■ WORK TASK
What is needed is an exact copy of every record below.

Stored dataset items
(** [_execute_function] enters [get_weather] (and records it) exactly
    when the call is an object naming ["get_weather"] whose
    [arguments] is an object with the key ["city"] and no other key;
    every other call leaves the trace unchanged. *)
Theorem execute_function_invokes : forall fc tr,
  (snd (execute_function fc tr) = (tr ++ [Invoke "get_weather"])%list
   <-> exists kvs kwargs, fc = JObj kvs /\ obj_get "name" kvs = Some (JStr "get_weather")
        /\ obj_get "arguments" kvs = Some (JObj kwargs)
        /\ Forall (fun kv => fst kv = "city") kwargs /\ obj_get "city" kwargs <> None)
  /\ (snd (execute_function fc tr) = tr \/ snd (execute_function fc tr) = (tr ++ [Invoke "get_weather"])%list).
Proof.
  intros fc tr. destruct fc as [| | | | |kvs];
    try (split; [split; [intros H; exfalso; exact (app_single_neq tr _ H)
                        |intros (kvs & kw & H & _); discriminate] | left; reflexivity]).
  unfold execute_function.
  destruct (obj_get "name" kvs) as [nm|] eqn:En;
    [|split; [split; [intros H; exfalso; exact (app_single_neq tr _ (eq_sym (eq_sym H)))
                     |intros (kvs' & kw & H & Hn & _); injection H as <-; congruence] | left; reflexivity]].
  destruct nm as [| | |s| |];
    try (split; [split; [intros H; exfalso; exact (app_single_neq tr _ H)
                        |intros (kvs' & kw & H & Hn & _); injection H as <-; congruence] | left; reflexivity]).
  cbn [json_hashable negb fn_lookup AVAILABLE_FUNCTIONS].
  destruct (String.eqb s "get_weather") eqn:Es;
    [apply String.eqb_eq in Es; subst s
    |split; [split; [intros H; exfalso; exact (app_single_neq tr _ H)
                    |intros (kvs' & kw & H & Hn & _); injection H as <-; rewrite En in Hn;
                     injection Hn as ->; rewrite String.eqb_refl in Es; discriminate] | left; reflexivity]].
  destruct (obj_get "arguments" kvs) as [a|] eqn:Ea;
    [|split; [split; [intros H; exfalso; exact (app_single_neq tr _ H)
                     |intros (kvs' & kw & H & Hn & Ha & _); injection H as <-; congruence] | left; reflexivity]].
  destruct a as [| | | | |kw];
    try (split; [split; [intros H; exfalso; exact (app_single_neq tr _ H)
                        |intros (kvs' & kw & H & Hn & Ha & _); injection H as <-; congruence] | left; reflexivity]).
  pose proof (bind_kwargs_get_weather kw) as Hb.
  destruct (bind_kwargs get_weather_fn kw) as [vals|e] eqn:Eb.
  - destruct (proj1 Hb (ex_intro _ vals eq_refl)) as [Hall Hc].
    destruct (fn_body get_weather_fn vals); cbn [snd fn_name get_weather_fn];
      (split; [split; [intros _; exists kvs, kw; repeat split; assumption | reflexivity]
              | right; reflexivity]).
  - split; [|left; reflexivity]. split; [intros H; exfalso; exact (app_single_neq tr _ H)|].
    intros (kvs' & kw' & H & Hn & Ha & Hall & Hc). injection H as <-. rewrite Ea in Ha.
    injection Ha as <-. destruct (proj2 Hb (conj Hall Hc)) as [vals H]. discriminate.
Qed.

(** The only exceptions that escape [_execute_function] are the
    [AttributeError] of [.get] on a call that is not an object and the
    [TypeError] of an unhashable function name (a list or an object);
    when one escapes, nothing has been invoked. *)
Theorem execute_function_raises : forall fc tr e tr1,
  execute_function fc tr = (Err e, tr1) ->
  tr1 = tr
  /\ (((forall kvs, fc <> JObj kvs)
       /\ e = AttributeError ("'" ++ py_type_name fc ++ "' object has no attribute 'get'"))
      \/ (exists kvs, fc = JObj kvs /\ json_hashable (name_of kvs) = false
          /\ e = TypeError ("unhashable type: '" ++ py_type_name (name_of kvs) ++ "'"))).
Proof.
  intros fc tr e tr1 H. destruct fc as [| | | | |kvs];
    try (injection H as <- <-; split; [reflexivity | left; split; [intros kvs; discriminate | reflexivity]]).
  destruct (json_hashable (name_of kvs)) eqn:Eh.
  - exfalso. destruct (execute_function_hashable_ok kvs tr Eh) as [payload Hp].
    rewrite H in Hp. discriminate.
  - unfold execute_function in H. fold (name_of kvs) in H. rewrite Eh in H. simpl in H.
    injection H as <- <-. split; [reflexivity|]. right. exists kvs. auto.
Qed.

Lemma execute_function_raises_witness :
  execute_function (JObj [("name", JArr []); ("arguments", JObj [])]) [] =
    (Err (TypeError "unhashable type: 'list'"), [])
  /\ ([] : trace) = [].
Proof.
  assert (H : execute_function (JObj [("name", JArr []); ("arguments", JObj [])]) [] =
    (Err (TypeError "unhashable type: 'list'"), [])) by reflexivity.
  split; [exact H|]. exact (proj1 (execute_function_raises _ _ _ _ H)).
Defined.

(* ------------------------------------------------------------------ *)
(** ** Properties of the menus and of [main] *)

(** [strip()] drops Unicode whitespace in the menus and the query loop:
    U+3000 before ["1"] and before ["exit"]. *)
Example show_menu_unicode_space :
  show_menu true false [String (ascii_of_nat 227) (String (ascii_of_nat 128) (String (ascii_of_nat 128) "1"))]
  = Some ("1", []).
Proof. vm_compute. reflexivity. Qed.

Example main_unicode_exit :
  main json_decode (stub "Sunny." "Sunny.") true
    ["1"; String (ascii_of_nat 227) (String (ascii_of_nat 128) (String (ascii_of_nat 128) "EXIT"))]
  = Some (Finished, Some (mkAdapter load_config "deepseek" true true), [], []).
Proof. vm_compute. reflexivity. Qed.

(** The input loop of a menu returns the first line whose
    [strip().lower()] is one of the options (lower-cased) together with
    the lines after it; when the lines run out without one, it raises
    [EOFError] ([None]). *)
Theorem read_choice_first_valid : forall options inputs,
  match read_choice options inputs with
  | Some (c, rest) =>
      exists pre line, inputs = (pre ++ line :: rest)%list
        /\ Forall (fun l => existsb (String.eqb (py_lower (py_strip l)))
                              (map (fun '(o, _) => py_lower o) options) = false) pre
        /\ c = py_lower (py_strip line)
        /\ In c (map (fun '(o, _) => py_lower o) options)
  | None =>
      Forall (fun l => existsb (String.eqb (py_lower (py_strip l)))
                         (map (fun '(o, _) => py_lower o) options) = false) inputs
  end.
Proof.
  intros options inputs. induction inputs as [|line rest IH]; simpl; [constructor|].
  destruct (existsb (String.eqb (py_lower (py_strip line))) (map (fun '(o, _) => py_lower o) options))
    eqn:E.
  - exists [], line. repeat split; [constructor|].
    apply existsb_exists in E. destruct E as [x [Hx Heq]]. apply String.eqb_eq in Heq. subst x.
    exact Hx.
  - destruct (read_choice options rest) as [[c r]|].
    + destruct IH as (pre & l & Hr & Hpre & Hc & Hin). exists (line :: pre), l.
      rewrite Hr. repeat split; auto.
    + constructor; assumption.
Qed.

■ EXERCISE SOLUTION
(** [_execute_function] enters [get_weather] (and records it) exactly
    when the call is an object naming ["get_weather"] whose
    [arguments] is an object with the key ["city"] and no other key;
    every other call leaves the trace unchanged. *)
Theorem execute_function_invokes : forall fc tr,
  (snd (execute_function fc tr) = (tr ++ [Invoke "get_weather"])%list
   <-> exists kvs kwargs, fc = JObj kvs /\ obj_get "name" kvs = Some (JStr "get_weather")
        /\ obj_get "arguments" kvs = Some (JObj kwargs)
        /\ Forall (fun kv => fst kv = "city") kwargs /\ obj_get "city" kwargs <> None)
  /\ (snd (execute_function fc tr) = tr \/ snd (execute_function fc tr) = (tr ++ [Invoke "get_weather"])%list).
Proof.
  intros fc tr. destruct fc as [| | | | |kvs];
    try (split; [split; [intros H; exfalso; exact (app_single_neq tr _ H)
                        |intros (kvs & kw & H & _); discriminate] | left; reflexivity]).
  unfold execute_function.
  destruct (obj_get "name" kvs) as [nm|] eqn:En;
    [|split; [split; [intros H; exfalso; exact (app_single_neq tr _ (eq_sym (eq_sym H)))
                     |intros (kvs' & kw & H & Hn & _); injection H as <-; congruence] | left; reflexivity]].
  destruct nm as [| | |s| |];
    try (split; [split; [intros H; exfalso; exact (app_single_neq tr _ H)
                        |intros (kvs' & kw & H & Hn & _); injection H as <-; congruence] | left; reflexivity]).
  cbn [json_hashable negb fn_lookup AVAILABLE_FUNCTIONS].
  destruct (String.eqb s "get_weather") eqn:Es;
    [apply String.eqb_eq in Es; subst s
    |split; [split; [intros H; exfalso; exact (app_single_neq tr _ H)
                    |intros (kvs' & kw & H & Hn & _); injection H as <-; rewrite En in Hn;
                     injection Hn as ->; rewrite String.eqb_refl in Es; discriminate] | left; reflexivity]].
  destruct (obj_get "arguments" kvs) as [a|] eqn:Ea;
    [|split; [split; [intros H; exfalso; exact (app_single_neq tr _ H)
                     |intros (kvs' & kw & H & Hn & Ha & _); injection H as <-; congruence] | left; reflexivity]].
  destruct a as [| | | | |kw];
    try (split; [split; [intros H; exfalso; exact (app_single_neq tr _ H)
                        |intros (kvs' & kw & H & Hn & Ha & _); injection H as <-; congruence] | left; reflexivity]).
  pose proof (bind_kwargs_get_weather kw) as Hb.
  destruct (bind_kwargs get_weather_fn kw) as [vals|e] eqn:Eb.
  - destruct (proj1 Hb (ex_intro _ vals eq_refl)) as [Hall Hc].
    destruct (fn_body get_weather_fn vals); cbn [snd fn_name get_weather_fn];
      (split; [split; [intros _; exists kvs, kw; repeat split; assumption | reflexivity]
              | right; reflexivity]).
  - split; [|left; reflexivity]. split; [intros H; exfalso; exact (app_single_neq tr _ H)|].
    intros (kvs' & kw' & H & Hn & Ha & Hall & Hc). injection H as <-. rewrite Ea in Ha.
    injection Ha as <-. destruct (proj2 Hb (conj Hall Hc)) as [vals H]. discriminate.
Qed.

(** The only exceptions that escape [_execute_function] are the
    [AttributeError] of [.get] on a call that is not an object and the
    [TypeError] of an unhashable function name (a list or an object);
    when one escapes, nothing has been invoked. *)
Theorem execute_function_raises : forall fc tr e tr1,
  execute_function fc tr = (Err e, tr1) ->
  tr1 = tr
  /\ (((forall kvs, fc <> JObj kvs)
       /\ e = AttributeError ("'" ++ py_type_name fc ++ "' object has no attribute 'get'"))
      \/ (exists kvs, fc = JObj kvs /\ json_hashable (name_of kvs) = false
          /\ e = TypeError ("unhashable type: '" ++ py_type_name (name_of kvs) ++ "'"))).
Proof.
  intros fc tr e tr1 H. destruct fc as [| | | | |kvs];
    try (injection H as <- <-; split; [reflexivity | left; split; [intros kvs; discriminate | reflexivity]]).
  destruct (json_hashable (name_of kvs)) eqn:Eh.
  - exfalso. destruct (execute_function_hashable_ok kvs tr Eh) as [payload Hp].
    rewrite H in Hp. discriminate.
  - unfold execute_function in H. fold (name_of kvs) in H. rewrite Eh in H. simpl in H.
    injection H as <- <-. split; [reflexivity|]. right. exists kvs. auto.
Qed.

Lemma execute_function_raises_witness :
  execute_function (JObj [("name", JArr []); ("arguments", JObj [])]) [] =
    (Err (TypeError "unhashable type: 'list'"), [])
  /\ ([] : trace) = [].
Proof.
  assert (H : execute_function (JObj [("name", JArr []); ("arguments", JObj [])]) [] =
    (Err (TypeError "unhashable type: 'list'"), [])) by reflexivity.
  split; [exact H|]. exact (proj1 (execute_function_raises _ _ _ _ H)).
Defined.

(* ------------------------------------------------------------------ *)
(** ** Properties of the menus and of [main] *)

(** [strip()] drops Unicode whitespace in the menus and the query loop:
    U+3000 before ["1"] and before ["exit"]. *)
Example show_menu_unicode_space :
  show_menu true false [String (ascii_of_nat 227) (String (ascii_of_nat 128) (String (ascii_of_nat 128) "1"))]
  = Some ("1", []).
Proof. vm_compute. reflexivity. Qed.

Example main_unicode_exit :
  main json_decode (stub "Sunny." "Sunny.") true
    ["1"; String (ascii_of_nat 227) (String (ascii_of_nat 128) (String (ascii_of_nat 128) "EXIT"))]
  = Some (Finished, Some (mkAdapter load_config "deepseek" true true), [], []).
Proof. vm_compute. reflexivity. Qed.

(** The input loop of a menu returns the first line whose
    [strip().lower()] is one of the options (lower-cased) together with
    the lines after it; when the lines run out without one, it raises
    [EOFError] ([None]). *)
Theorem read_choice_first_valid : forall options inputs,
  match read_choice options inputs with
  | Some (c, rest) =>
      exists pre line, inputs = (pre ++ line :: rest)%list
        /\ Forall (fun l => existsb (String.eqb (py_lower (py_strip l)))
                              (map (fun '(o, _) => py_lower o) options) = false) pre
        /\ c = py_lower (py_strip line)
        /\ In c (map (fun '(o, _) => py_lower o) options)
  | None =>
      Forall (fun l => existsb (String.eqb (py_lower (py_strip l)))
                         (map (fun '(o, _) => py_lower o) options) = false) inputs
  end.
Proof.
  intros options inputs. induction inputs as [|line rest IH]; simpl; [constructor|].
  destruct (existsb (String.eqb (py_lower (py_strip line))) (map (fun '(o, _) => py_lower o) options))
    eqn:E.
  - exists [], line. repeat split; [constructor|].
    apply existsb_exists in E. destruct E as [x [Hx Heq]]. apply String.eqb_eq in Heq. subst x.
    exact Hx.
  - destruct (read_choice options rest) as [[c r]|].
    + destruct IH as (pre & l & Hr & Hpre & Hc & Hin). exists (line :: pre), l.
      rewrite Hr. repeat split; auto.
    + constructor; assumption.
Qed.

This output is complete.